A human antiidiotypic
monoclonal antibody (105AD7) has been shown to induce antitumor cellular responses in animals and appears to prolong survival in patients with metastatic
colorectal cancer without associated toxicity. Proliferative leukocyte responses to the targeted
tumor antigen gp72 were observed in these patients and plasma
interleukin 2 levels were increased following immunization. Autologous
tumor tissue was not available in these patients, so antitumor cytotoxicity could not be measured. This issue has now been addressed in an adjuvant clinical study in primary
rectal cancer patients.

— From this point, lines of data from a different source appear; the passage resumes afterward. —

Lemma heightFrom_spec (b : BoardMatrix) (c : nat) :
  length b = Z.to_nat BOARD_HEIGHT ->
  forall todo r, (r + todo)%nat = length b ->
    heightFrom b c r todo = Ok (stackHeight (column (drop r b) c)).
Proof.
  intros Hlen. induction todo as [|k IH]; intros r Hr.
  - rewrite drop_ge by lia. reflexivity.
  - destruct (lookup_lt_is_Some_2 b r) as [line Hline]; [lia|].
    cbn [heightFrom]. rewrite Hline. cbn [deref mbind outcome_bind].
    rewrite (column_drop b c r line Hline). unfold stackHeight. cbn [stackOf].
    destruct (readCell line c =? 0); cbn [negb].
    + apply IH. lia.
    + f_equal. cbn [length]. unfold column. rewrite length_map, length_drop. lia.
Qed.

Lemma holesFrom_spec (b : BoardMatrix) (c : nat) :
  forall todo r seen holes, (r + todo)%nat = length b ->
    holesFrom b c r todo seen holes = Ok (holes + zerosUnder seen (column (drop r b) c)).
Proof.
  induction todo as [|k IH]; intros r seen holes Hr.
  - rewrite drop_ge by lia. cbn [holesFrom]. unfold zerosUnder.
    destruct seen; simpl; f_equal; lia.
  - destruct (lookup_lt_is_Some_2 b r) as [line Hline]; [lia|].
    cbn [holesFrom]. rewrite Hline. cbn [deref mbind outcome_bind].
    rewrite (column_drop b c r line Hline).
    destruct (readCell line c =? 0) eqn:Hv; cbn [negb].
    + destruct seen; cbn [andb].
      * rewrite IH by lia. unfold zerosUnder. cbn [List.filter]. rewrite Hv.
        cbn [length]. f_equal. lia.
      * rewrite IH by lia. unfold zerosUnder. cbn [stackOf]. rewrite Hv. reflexivity.
    + rewrite IH by lia. unfold zerosUnder. cbn [stackOf]. rewrite Hv.
      destruct seen; cbn [List.filter]; rewrite Hv; reflexivity.
Qed.

Lemma filter_map_length {A B} (f : B -> bool) (g : A -> B) (l : list A) :
  length (List.filter f (map g l)) = length (List.filter (fun x => f (g x)) l).
Proof.
  induction l as [|x l IH]; simpl; [reflexivity|].
  destruct (f (g x)); simpl; congruence.
Qed.

Lemma zeros_by_index (l : list Z) :
  length (List.filter (fun r => List.nth r l 0 =? 0) (seq 0 (length l))) =
  length (List.filter (fun v => v =? 0) l).
Proof.
  induction l as [|v l IH]; [reflexivity|].
  change (seq 0 (length (v :: l))) with (0%nat :: seq 1 (length l)).
  rewrite <- seq_shift. cbn [List.filter List.nth].
  destruct (v =? 0); cbn [length]; rewrite filter_map_length; cbn [List.nth];
    rewrite IH; reflexivity.
Qed.

(** The holes of a column are the empty cells of its stack. *)
Lemma holesIn_stack (cells : list Z) :
  holesIn cells = zerosUnder false cells.
Proof.
  unfold holesIn, zerosUnder. f_equal.
  induction cells as [|v rest IH]; [reflexivity|].
  change (seq 0 (length (v :: rest))) with (0%nat :: seq 1 (length rest)).
  rewrite <- seq_shift. cbn [List.filter stackOf].
  replace (isHole (v :: rest) 0) with false
    by (unfold isHole; cbn [take existsb]; rewrite andb_false_r; reflexivity).
  rewrite filter_map_length.
  destruct (v =? 0) eqn:Hv.
  - rewrite <- IH. f_equal. apply List.filter_ext. intros r.
    unfold isHole. cbn [List.nth take existsb]. rewrite Hv. reflexivity.
  - cbn [List.filter]. rewrite Hv. rewrite <- zeros_by_index. f_equal.
    apply List.filter_ext. intros r.
    unfold isHole. cbn [List.nth take existsb]. rewrite Hv. cbn [negb orb].
    apply andb_true_r.
Qed.

Lemma columnHeights_spec (b : BoardMatrix) :
  length b = Z.to_nat BOARD_HEIGHT ->
  columnHeights b = Ok (map (fun c => stackHeight (column b c)) columns).
Proof.
  intros Hlen. unfold columnHeights.
  assert (forall cols acc,
    forEachM (fun heights c =>
                heightFrom b c 0 (Z.to_nat BOARD_HEIGHT) ≫= fun h => Ok (heights ++ [h]))
             cols acc
    = Ok (acc ++ map (fun c => stackHeight (column b c)) cols)) as Hgen.
  { induction cols as [|c cols IH]; intros acc; cbn [forEachM map].
    - rewrite app_nil_r. reflexivity.
    - rewrite (heightFrom_spec b c Hlen) by lia. cbn [mbind outcome_bind].
      rewrite IH, <- app_assoc. reflexivity. }
  apply Hgen.
Qed.

Lemma countHoles_spec (b : BoardMatrix) :
  length b = Z.to_nat BOARD_HEIGHT ->
  countHoles b = Ok (holesOf b).
Proof.
  intros Hlen. unfold countHoles, holesOf.
  assert (forall cols acc,
    forEachM (fun holes c => holesFrom b c 0 (Z.to_nat BOARD_HEIGHT) false holes) cols acc
    = Ok (acc + sumZ (map (fun c => holesIn (column b c)) cols))) as Hgen.
  { induction cols as [|c cols IH]; intros acc; cbn [forEachM map sumZ foldr].
    - rewrite Z.add_0_r. reflexivity.
    - rewrite holesFrom_spec by lia. cbn [mbind outcome_bind].
      rewrite IH. rewrite holesIn_stack. f_equal. unfold sumZ.
      change (drop 0 b) with b. lia. }
  apply Hgen.
Qed.

Lemma bumpinessOf_spec (h : nat -> Z) :
  forall n s, bumpinessOf (map h (seq s (S n))) =
              sumZ (map (fun c => Z.abs (h c - h (S c))) (seq s n)).
Proof.
  induction n as [|n IH]; intros s; [reflexivity|].
  change (seq s (S (S n))) with (s :: seq (S s) (S n)).
  cbn [map]. change (seq s (S n)) with (s :: seq (S s) n). cbn [map sumZ foldr].
  rewrite <- IH. reflexivity.
Qed.

Lemma afterClear_ok (b : BoardMatrix) : board_ok b -> board_ok (afterClear b).
Proof.
  intros [Hlen Hrows]. unfold afterClear, fullRowCount. split.
  - rewrite length_app, length_replicate, <- Hlen.
    assert (forall l, (length (List.filter isFullRow l)
                       + length (List.filter (fun line => negb (isFullRow line)) l))%nat
                      = length l) as Hsplit.
    { induction l as [|x l IH]; simpl; [reflexivity|].
      destruct (isFullRow x); simpl; lia. }
    apply Hsplit.
  - apply Forall_app. split.
    + apply Forall_replicate. reflexivity.
    + apply Forall_forall. intros line Hin.
      apply list_elem_of_In, List.filter_In in Hin as [Hin _].
      rewrite Forall_forall in Hrows. apply Hrows, list_elem_of_In. assumption.
Qed.

(** C3. On a board of the data model and for a piece whose rotation index
    selects one of its matrices: if an occupied cell of the placement lands
    above row 0 the evaluation is -Infinity; otherwise it is
    linesCleared * 5000 - aggregateHeight * 10 - holes * 75 - bumpiness * 3,
    where linesCleared is the number of full rows of the board after the
    piece is written in at the drop row, and the heights, holes and
    bumpiness are those of that board with its full rows taken out and as
    many empty rows put on top. *)
Theorem evaluateBoardState_value (tempBoard : BoardMatrix) (piece : ActivePiece)
    (dropRow : Z) (m : list (list Z)) :
  matrices piece !! rotation piece = Some m ->
  board_ok tempBoard ->
  (landsAboveTop m dropRow ->
   evaluateBoardState tempBoard piece dropRow = Ok NegInfinity) /\
  (~ landsAboveTop m dropRow ->
   exists placed,
     settle tempBoard
       (withPosition piece {| row := dropRow; col := col (position piece) |}) = Ok placed /\
     board_ok placed /\ board_ok (afterClear placed) /\
     evaluateBoardState tempBoard piece dropRow =
       Ok (Finite (Z.of_nat (fullRowCount placed) * 5000
                   - aggregateHeightOf (afterClear placed) * 10
                   - holesOf (afterClear placed) * 75
                   - bumpinessOfBoard (afterClear placed) * 3))).
Proof.
  intros Hm Hok.
  pose proof (placeOnCopy_settle tempBoard piece dropRow m Hm) as Hplace.
  destruct (lockRows_spec m 0 {| row := dropRow; col := col (position piece) |} tempBoard Hok)
    as (placed & Hrows & Hokp & _).
  assert (settle tempBoard
            (withPosition piece {| row := dropRow; col := col (position piece) |}) = Ok placed)
    as Hsettle.
  { unfold settle. cbn [matrices rotation position withPosition]. rewrite Hm. exact Hrows. }
  rewrite Hsettle in Hplace. cbn [mbind outcome_bind] in Hplace.
  unfold evaluateBoardState. rewrite Hm. cbn [deref mbind outcome_bind].
  rewrite Hplace. cbn [mbind outcome_bind].
  split.
  - intros Habove. apply occupiedAbove_true in Habove. rewrite Habove. reflexivity.
  - intros Hnot. exists placed.
    split; [assumption|]. split; [assumption|].
    split; [apply afterClear_ok; assumption|].
    destruct (occupiedAbove m dropRow) eqn:Habove.
    { apply occupiedAbove_true in Habove. contradiction. }
    pose proof (afterClear_ok placed Hokp) as [Hlenc _].
    destruct Hokp as [Hlenp _].
    rewrite (clearFullRows_total placed Hlenp). cbn [mbind outcome_bind].
    rewrite (columnHeights_spec (afterClear placed) Hlenc). cbn [mbind outcome_bind].
    rewrite (countHoles_spec (afterClear placed) Hlenc). cbn [mbind outcome_bind].
    change columns with (seq 0 (S 9)) at 2.
    rewrite bumpinessOf_spec.
    unfold aggregateHeightOf, bumpinessOfBoard.
    change (Z.to_nat BOARD_WIDTH - 1)%nat with 9%nat.
    reflexivity.
Qed.

Lemma evaluateBoardState_value_witness :
  evaluateBoardState twoRowsOpenLeft (pieceOf O_SHAPE 0 0 0) (-1) = Ok NegInfinity /\
  exists placed,
    settle twoRowsOpenLeft (pieceOf O_SHAPE 0 18 0) = Ok placed /\
    evaluateBoardState twoRowsOpenLeft (pieceOf O_SHAPE 0 0 0) 18 =
      Ok (Finite (Z.of_nat (fullRowCount placed) * 5000
                  - aggregateHeightOf (afterClear placed) * 10
                  - holesOf (afterClear placed) * 75
                  - bumpinessOfBoard (afterClear placed) * 3)).
Proof.
  split.
  - destruct (evaluateBoardState_value twoRowsOpenLeft (pieceOf O_SHAPE 0 0 0) (-1)
                (matrix O_SHAPE)) as [Hinf _].
    + reflexivity.
    + split; [reflexivity | repeat constructor].
    + apply Hinf. exists 0%nat, 0%nat, [4; 4], 4.
      split; [reflexivity|]. split; [reflexivity|]. split; [discriminate|simpl; lia].
  - destruct (evaluateBoardState_value twoRowsOpenLeft (pieceOf O_SHAPE 0 0 0) 18
                (matrix O_SHAPE)) as [_ Hfin].
    + reflexivity.
    + split; [reflexivity | repeat constructor].
    + destruct Hfin as (placed & Hsettle & _ & _ & Hvalue).
      * intros (r & c & cells & v & _ & _ & _ & Hlt). lia.
      * exists placed. split; [exact Hsettle | exact Hvalue].
Defined.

Six patients with
rectal cancer were immunized preoperatively with 105AD7. Peripheral blood lymphocytes taken prior to immunization were tested against
tumor cells extracted from biopsies also obtained prior to immunization or from natural killer (NK)-sensitive target cells. Cryopreserved lymphocytes taken before and after
tumor immunization, fresh peripheral blood lymphocytes taken immediately prior to surgery, and lymphocytes from
tumor-draining lymph nodes were tested against autologous cells from the resected specimen or NK-sensitive target cells. Significant killing of autologous
tumor cells, which was not due to NK activity, was seen with cryopreserved lymphocytes or lymph node cells of three patients at 1-2 weeks postimmunization with 105AD7 but not on pretreatment biopsies. Enhanced NK activity was seen 2-3 weeks postimmunization in 3 of 6 patients. These results indicate that 105AD7 human
monoclonal antibody immunization enhances cytotoxicity in
rectal cancer patients by specific and nonspecific effector mechanisms.